SOUTHWEST HARBOR — Coast Guard stations throughout New England and the rest of the country are continuing to operate during the partial government shutdown even though funding is limited or unavailable.
“The Coast Guard, as a whole, is still working,” said Petty Officer Third Class Zachary Hupp out of the First District External Affairs Office in Boston. “The pay is not really up to us … We do still have to maintain what is expected of us.”
Hupp noted there are certain seasonal aspects of the Coast Guard that are easier to divert resources from at this time, such as recreational and commercial boat documents.
“We don’t change the pay,” Hupp said about the Coast Guard having say over whether their staff and crews get paid. “We just monitor where our resources can best be used … We are going to be still performing the duties that are necessary.”
A public affairs officer based in southern Maine sent the following response to the Islander regarding a request for information: “During the lapse in funding, our First District External Affairs office in Boston will be covering all questions/queries/interviews regarding the shutdown.”
In the third week of the partial government shutdown that began on Dec. 22, it has been reported that more than 470,000 employees of the government are working without pay. Others, including about 100 employees of Acadia National Park, are on furloughed leave until the government resumes operations.
With or without pay, the Coast Guard stations in New England, which include six in Maine, must perform essential duties such as search-and-rescue missions, port and homeland sea and safety and law enforcement in response to environmental emergencies.
“Anytime we have an issue with budget stuff, there are going to be people affected,” said Hupp. “Even if we’re not getting a paycheck, we’re going to take care of the things we need to.”
Although the Coast Guard is a branch of the United States military, like the Army or Air Force, its operations are funded by the Department of Homeland Security budget versus the budget of the United States Department of Defense, as the other branches are.
Employees and reservists with the Coast Guard were told in December they would not receive pay for duties performed during that month because their department’s budget was not approved prior to the government shutdown.

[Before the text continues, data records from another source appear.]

(* ===== verification/Types.v ===== *)
(** * Constants and data structures of the MOL-IPC kernel

    The error codes, process status bits and magic process numbers of
    [src/kernel/minix/*.h], and the structures the kernel module keeps:
    [message], [cmd_t], [struct proc], the descriptors of data containers
    (DCs), nodes and proxy pairs, and the Linux tasks they are bound to.

    Conventions.  The nested structs [p_usr], [p_priv] and [p_priv.s_usr] of
    [struct proc] are flattened into one record.  A pointer to a [struct proc]
    is a value of [ptr]: a slot of the process table of a DC, or the sender or
    receiver process of a proxy pair.  An intrusive list head ([p_list],
    [p_mlist], [p_ulist]) is the list of the processes enqueued on it and a
    list link ([p_link], [p_mlink], [p_ulink]) records the head it is on, if
    any.  The two members of the union of [cmd_t] are separate fields. *)

From S2P Require Import Prelude.

(** ** Error codes ([molerrno.h]) *)

Definition OK : Z := 0.
Definition EPERM : Z := 1.
Definition ERESTARTSYS : Z := 512.
Definition EMOLPERM : Z := -1.
Definition EMOL2BIG : Z := -7.
Definition EMOLAGAIN : Z := -11.
Definition EMOLBUSY : Z := -16.
Definition EMOLINVAL : Z := -22.
Definition EMOLRANGE : Z := -34.
Definition EMOLNOSYS : Z := -38.
Definition EMOLTIMEDOUT : Z := -61.
Definition EMOLNOTCONN : Z := -64.
Definition EMOLSHUTDOWN : Z := -65.
Definition EMOLADDRNOTAVAIL : Z := -71.
Definition EMOLMSGSIZE : Z := -73.
Definition EMOLDEADSRCDST : Z := -105.
Definition EMOLNOTREADY : Z := -106.
Definition EMOLBADREQUEST : Z := -107.
Definition EMOLSRCDIED : Z := -108.
Definition EMOLDSTDIED : Z := -109.
Definition EMOLBADNODEID : Z := -301.
Definition EMOLBADDCID : Z := -302.
Definition EMOLDCNOTRUN : Z := -303.
Definition EMOLBADPROC : Z := -304.
Definition EMOLBADPID : Z := -305.
Definition EMOLENDPOINT : Z := -306.
Definition EMOLNOPROXY : Z := -307.
Definition EMOLRMTPROC : Z := -308.
Definition EMOLLCLPROC : Z := -309.
Definition EMOLNOTBIND : Z := -310.
Definition EMOLACKDST : Z := -312.
Definition EMOLACKSRC : Z := -313.
Definition EMOLNONODE : Z := -316.
Definition EMOLDVSINIT : Z := -318.
Definition EMOLNODCNODE : Z := -319.
Definition EMOLPROCRUN : Z := -320.
Definition EMOLPROCSTS : Z := -324.
Definition EMOLDCNODE : Z := -326.
Definition EMOLBADPROXY : Z := -327.
Definition EMOLONCOPY : Z := -328.
Definition EMOLENQUEUED : Z := -329.
Definition EMOLOVERRUN : Z := -330.
Definition EMOLMIGRATE : Z := -332.
Definition EMOLPROXYFREE : Z := -333.
Definition EMOLGRPLEADER : Z := -334.
Definition EMOLPRIVILEGES : Z := -335.
Definition EMOLBINDTYPE : Z := -336.
Definition EMOLSLOTUSED : Z := -337.
Definition EMOLPROXYID : Z := -345.
Definition EMOLALIGN : Z := -347.
Definition EMOLWOKENUP : Z := -348.

(** ** Sizes and magic numbers ([sys_config.h], [com.h], [const.h]) *)

Definition NR_NODES : Z := 32.
Definition NR_FIXED_TASKS : Z := 3.
Definition NR_SYSTASKS : Z := NR_NODES.
Definition NR_TASKS : Z := NR_FIXED_TASKS + NR_SYSTASKS.
Definition NR_PROCS : Z := 256 - NR_TASKS.
Definition NR_SERVERS : Z := 32 - NR_FIXED_TASKS.
Definition NR_SYS_PROCS : Z := NR_SERVERS + NR_TASKS.
Definition NR_DCS : Z := 32.

Definition TIMEOUT_NOWAIT : Z := 0.
Definition TIMEOUT_FOREVER : Z := -1.
Definition TIMEOUT_MOLCALL : Z := 30000.

Definition ANY : Z := 0x7ace.
Definition NONE : Z := 0x6ace.
Definition SELF : Z := 0x8ace.
Definition MAX_MAGIC_PROC : Z := SELF.
Definition LOCALNODE : Z := -1.
Definition DVS_NO_INIT : Z := -1.
Definition PROC_NO_PID : Z := -1.
Definition PROXY_NO_DC : Z := -1.
Definition NO_PROXIES : Z := -1.
Definition USER_ROOT : Z := 0.

Definition HARDWARE : Z := -1.
Definition SYSTEM : Z := -2.
Definition SLOTS : Z := SYSTEM - NR_SYSTASKS.
Definition NOTIFY_MESSAGE : Z := 0x1000.
Definition NOTIFY_FROM (p : Z) : Z := Z.lor NOTIFY_MESSAGE p.

Definition MAXCOPYBUF : Z := 65536.
Definition MAXCOPYLEN : Z := 16 * MAXCOPYBUF.
(** [sizeof(message)] on the i386 target: two words and a 28-byte union. *)
Definition SIZEOF_MESSAGE : Z := 36.
(** [sizeof(update_t) * 8]. *)
Definition UPDATE_BITS : Z := 32.

(** ** Process status bits ([proc_sts.h]) *)

Definition PROC_RUNNING : Z := 0.
Definition BIT_SLOT_FREE : Z := 0.
Definition BIT_NO_MAP : Z := 1.
Definition BIT_SENDING : Z := 2.
Definition BIT_RECEIVING : Z := 3.
Definition BIT_SIGNALED : Z := 4.
Definition BIT_NO_ENDPOINT : Z := 9.
Definition BIT_ONCOPY : Z := 10.
Definition BIT_MIGRATE : Z := 11.
Definition BIT_REMOTE : Z := 12.
Definition BIT_RMTOPER : Z := 13.
Definition BIT_WAITMIGR : Z := 15.
Definition BIT_WAITUNBIND : Z := 17.
Definition BIT_WAITBIND : Z := 18.

Definition SLOT_FREE : Z := Z.shiftl 1 BIT_SLOT_FREE.
Definition ONCOPY : Z := Z.shiftl 1 BIT_ONCOPY.
Definition REMOTE : Z := Z.shiftl 1 BIT_REMOTE.

(** ** Miscellaneous flags ([proxy_usr.h]) *)

Definition GENERIC_PROC : Z := 0.
Definition MIS_BIT_PROXY : Z := 0.
Definition MIS_BIT_CONNECTED : Z := 1.
Definition MIS_BIT_NOTIFY : Z := 2.
Definition MIS_BIT_NEEDMIGR : Z := 3.
Definition MIS_BIT_RMTBACKUP : Z := 4.
Definition MIS_BIT_GRPLEADER : Z := 5.
Definition MIS_BIT_KTHREAD : Z := 6.
Definition MIS_BIT_REPLICATED : Z := 7.
Definition MIS_BIT_KILLED : Z := 8.
Definition MIS_BIT_WOKENUP : Z := 9.
Definition MIS_RMTBACKUP : Z := Z.shiftl 1 MIS_BIT_RMTBACKUP.
Definition MIS_GRPLEADER : Z := Z.shiftl 1 MIS_BIT_GRPLEADER.
Definition MIS_REPLICATED : Z := Z.shiftl 1 MIS_BIT_REPLICATED.
Definition PROXIES_FREE : Z := 0.
Definition NODE_FREE : Z := 0.

(** ** Proxy commands ([cmd.h]) *)

Definition CMD_NONE : Z := 0.
Definition CMD_SEND_MSG : Z := 1.
Definition CMD_NTFY_MSG : Z := 2.
Definition CMD_SNDREC_MSG : Z := 3.
Definition CMD_REPLY_MSG : Z := 4.
Definition CMD_COPYIN_DATA : Z := 5.
Definition CMD_COPYOUT_RQST : Z := 6.
Definition CMD_COPYLCL_RQST : Z := 7.
Definition CMD_COPYRMT_RQST : Z := 8.
Definition CMD_COPYIN_RQST : Z := 9.
Definition BIT_ACKNOWLEDGE : Z := 13.
Definition CMD_ACKNOWLEDGE : Z := Z.shiftl 1 BIT_ACKNOWLEDGE.
Definition CMD_SEND_ACK : Z := Z.lor CMD_SEND_MSG CMD_ACKNOWLEDGE.
Definition CMD_SNDREC_ACK : Z := Z.lor CMD_SNDREC_MSG CMD_ACKNOWLEDGE.
Definition CMD_COPYIN_ACK : Z := Z.lor CMD_COPYIN_DATA CMD_ACKNOWLEDGE.
Definition CMD_COPYOUT_DATA : Z := Z.lor CMD_COPYOUT_RQST CMD_ACKNOWLEDGE.
Definition CMD_COPYLCL_ACK : Z := Z.lor CMD_COPYLCL_RQST CMD_ACKNOWLEDGE.
Definition CMD_COPYRMT_ACK : Z := Z.lor CMD_COPYRMT_RQST CMD_ACKNOWLEDGE.

(** ** Pointers to process descriptors *)

Inductive ptr :=
| PROC (dcid index : Z)       (* DC_PROC(&dc[dcid], index) *)
| SPROXY (px : Z)             (* &proxies[px].px_sproxy *)
| RPROXY (px : Z).            (* &proxies[px].px_rproxy *)

#[export] Instance ptr_eq_dec : EqDecision ptr.
Proof. solve_decision. Defined.

#[export] Instance ptr_countable : Countable ptr.
Proof.
  apply (inj_countable'
    (fun p => match p with
              | PROC d i => inl (d, i)
              | SPROXY n => inr (inl n)
              | RPROXY n => inr (inr n)
              end)
    (fun e => match e with
              | inl (d, i) => PROC d i
              | inr (inl n) => SPROXY n
              | inr (inr n) => RPROXY n
              end)).
  by intros [].
Defined.

(** ** Messages ([ipc.h])

    [m_source] and [m_type], the two fields of the notify view of the union
    that the kernel writes, and the rest of the payload. *)

Record message := mk_message {
  m_source : Z;
  m_type : Z;
  m9_l1 : Z;
  m9_t1 : Z;
  m_body : list Z;
}.

#[export] Instance eta_message : Eta message := fun r =>
  mk_message (m_source r) (m_type r) (m9_l1 r) (m9_t1 r) (m_body r).

#[export] Instance message_eq_dec : EqDecision message.
Proof. solve_decision. Defined.

Definition message0 : message := mk_message 0 0 0 0 [].

(** ** Remote commands ([cmd.h]) *)

Record vcopy_t := mk_vcopy {
  v_src : Z; v_dst : Z; v_rqtr : Z;
  v_saddr : Z; v_daddr : Z; v_bytes : Z;
}.

#[export] Instance eta_vcopy : Eta vcopy_t := fun r =>
  mk_vcopy (v_src r) (v_dst r) (v_rqtr r) (v_saddr r) (v_daddr r) (v_bytes r).

(** The header of a command.  The union [c_u] is two fields: the code fills and reads
    [cu_msg] for the messages and notifications and [cu_vcopy] for the copies, as
    [c_cmd] or [BIT_ONCOPY] says; that one overwrites the other is not modelled. *)
Record cmd_t := mk_cmd {
  c_cmd : Z; c_dcid : Z; c_src : Z; c_dst : Z;
  c_snode : Z; c_dnode : Z; c_rcode : Z; c_len : Z;
  c_timestamp : Z;
  cu_vcopy : vcopy_t;
  cu_msg : message;
}.

#[export] Instance eta_cmd : Eta cmd_t := fun r =>
  mk_cmd (c_cmd r) (c_dcid r) (c_src r) (c_dst r) (c_snode r) (c_dnode r)
         (c_rcode r) (c_len r) (c_timestamp r) (cu_vcopy r) (cu_msg r).

(** ** The process descriptor ([proc.h], [proc_usr.h], [priv.h]) *)

Record proc := mk_proc {
  p_nr : Z; p_endpoint : Z; p_dcid : Z; p_rts_flags : Z; p_lpid : Z;
  p_nodeid : Z; p_nodemap : Z; p_misc_flags : Z;
  p_getfrom : Z; p_sendto : Z; p_waitmigr : Z; p_waitunbind : Z; p_proxy : Z;
  p_lclsent : Z; p_rmtsent : Z; p_lclcopy : Z; p_rmtcopy : Z;
  p_rcode : Z;
  s_id : Z; s_warn : Z; s_level : Z;
  s_notify_pending : list Z;
  s_int_pending : Z; s_sig_pending : Z; s_updt_pending : Z;
  p_list : list ptr; p_link : option ptr;
  p_mlist : list ptr; p_mlink : option ptr;
  p_ulist : list ptr; p_ulink : option ptr;
  p_message : message;
  p_umsg : Z;
  p_pseudosem : Z;
  p_rmtcmd : cmd_t;
  p_task : option Z;
}.

#[export] Instance eta_proc : Eta proc := fun r =>
  mk_proc (p_nr r) (p_endpoint r) (p_dcid r) (p_rts_flags r) (p_lpid r)
    (p_nodeid r) (p_nodemap r) (p_misc_flags r)
    (p_getfrom r) (p_sendto r) (p_waitmigr r) (p_waitunbind r) (p_proxy r)
    (p_lclsent r) (p_rmtsent r) (p_lclcopy r) (p_rmtcopy r)
    (p_rcode r) (s_id r) (s_warn r) (s_level r) (s_notify_pending r)
    (s_int_pending r) (s_sig_pending r) (s_updt_pending r)
    (p_list r) (p_link r) (p_mlist r) (p_mlink r) (p_ulist r) (p_ulink r)
    (p_message r) (p_umsg r) (p_pseudosem r) (p_rmtcmd r) (p_task r).

(** ** Data containers, nodes and proxy pairs *)

Record dc_t := mk_dc {
  dc_dcid : Z; dc_flags : Z;
  dc_nr_procs : Z; dc_nr_tasks : Z; dc_nr_sysprocs : Z;
  dc_nodes : Z;
  dc_refcount : Z;             (* dc_kref *)
  dc_nr_nodes : Z;
  dc_name : list Z;
  dc_warn2proc : Z; dc_warnmsg : Z;
}.

#[export] Instance eta_dc : Eta dc_t := fun r =>
  mk_dc (dc_dcid r) (dc_flags r) (dc_nr_procs r) (dc_nr_tasks r)
    (dc_nr_sysprocs r) (dc_nodes r) (dc_refcount r) (dc_nr_nodes r) (dc_name r)
    (dc_warn2proc r) (dc_warnmsg r).

Record node_t := mk_node {
  n_nodeid : Z; n_flags : Z; n_proxies : Z; n_dcs : Z;
  n_stimestamp : Z; n_rtimestamp : Z; n_pxsent : Z; n_pxrcvd : Z;
}.

#[export] Instance eta_node : Eta node_t := fun r =>
  mk_node (n_nodeid r) (n_flags r) (n_proxies r) (n_dcs r)
    (n_stimestamp r) (n_rtimestamp r) (n_pxsent r) (n_pxrcvd r).

Record proxies_t := mk_proxies {
  px_id : Z; px_flags : Z; px_maxbytes : Z; px_maxbcmds : Z;
}.

#[export] Instance eta_proxies : Eta proxies_t := fun r =>
  mk_proxies (px_id r) (px_flags r) (px_maxbytes r) (px_maxbcmds r).

(** ** Linux tasks

    What the module uses of [struct task_struct]: the thread group, the group
    leader, the address space, the effective uid, the reference count and the
    binding [task_proc] to a process descriptor. *)

Record task_t := mk_task {
  t_tgid : Z;
  t_leader : option Z;
  t_mm : Z;
  t_euid : Z;
  t_usage : Z;
  task_proc : option ptr;
}.

#[export] Instance eta_task : Eta task_t := fun r =>
  mk_task (t_tgid r) (t_leader r) (t_mm r) (t_euid r) (t_usage r) (task_proc r).

(** ** Flag predicates on descriptors ([mol-macros.h]) *)

Definition rts (b : Z) (p : proc) : bool := test_bit b (p_rts_flags p).
Definition misc (b : Z) (p : proc) : bool := test_bit b (p_misc_flags p).
Definition IT_IS_REMOTE (p : proc) : bool := rts BIT_REMOTE p.
Definition IT_IS_LOCAL (p : proc) : bool := negb (rts BIT_REMOTE p).

Definition rts_set (b : Z) (p : proc) : proc := p <| p_rts_flags ::= set_bit b |>.
Definition rts_clear (b : Z) (p : proc) : proc := p <| p_rts_flags ::= clear_bit b |>.
Definition misc_set (b : Z) (p : proc) : proc := p <| p_misc_flags ::= set_bit b |>.
Definition misc_clear (b : Z) (p : proc) : proc := p <| p_misc_flags ::= clear_bit b |>.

Other branches of the military are not facing this issue because the budget for the Department of Defense was approved, with an increase, earlier in 2018. With the help of senators, including Maine’s Susan Collins, funding was approved to pay employees covered by the Homeland Security budget through the end of 2018.
If the shutdown continues, it is still unclear whether Coast Guard and other government employees affected will receive a paycheck mid-January or retroactive pay for duties performed. Officials within the military branch are taking proactive measures to support their members in case funding is not available.
On the website Coast Guard All Hands: the official blog of the United States Coast Guard workforce, there is an update focused on government shutdown frequently asked questions and loan information. There is also a letter written by the Acting Assistant Command for Human Resources Matthew W. Sibley advising that members of the Coast Guard can present to any financial institutions or other parties to ward off credit issues.
In the letter dated Dec. 27, 2018, Sibley states: “Because Coast Guard members will not receive pay during the lapse in appropriations, our members may have difficulty in timely meeting their financial obligations. This lapse in appropriations is beyond our members’ control and is expected to be a temporary situation.”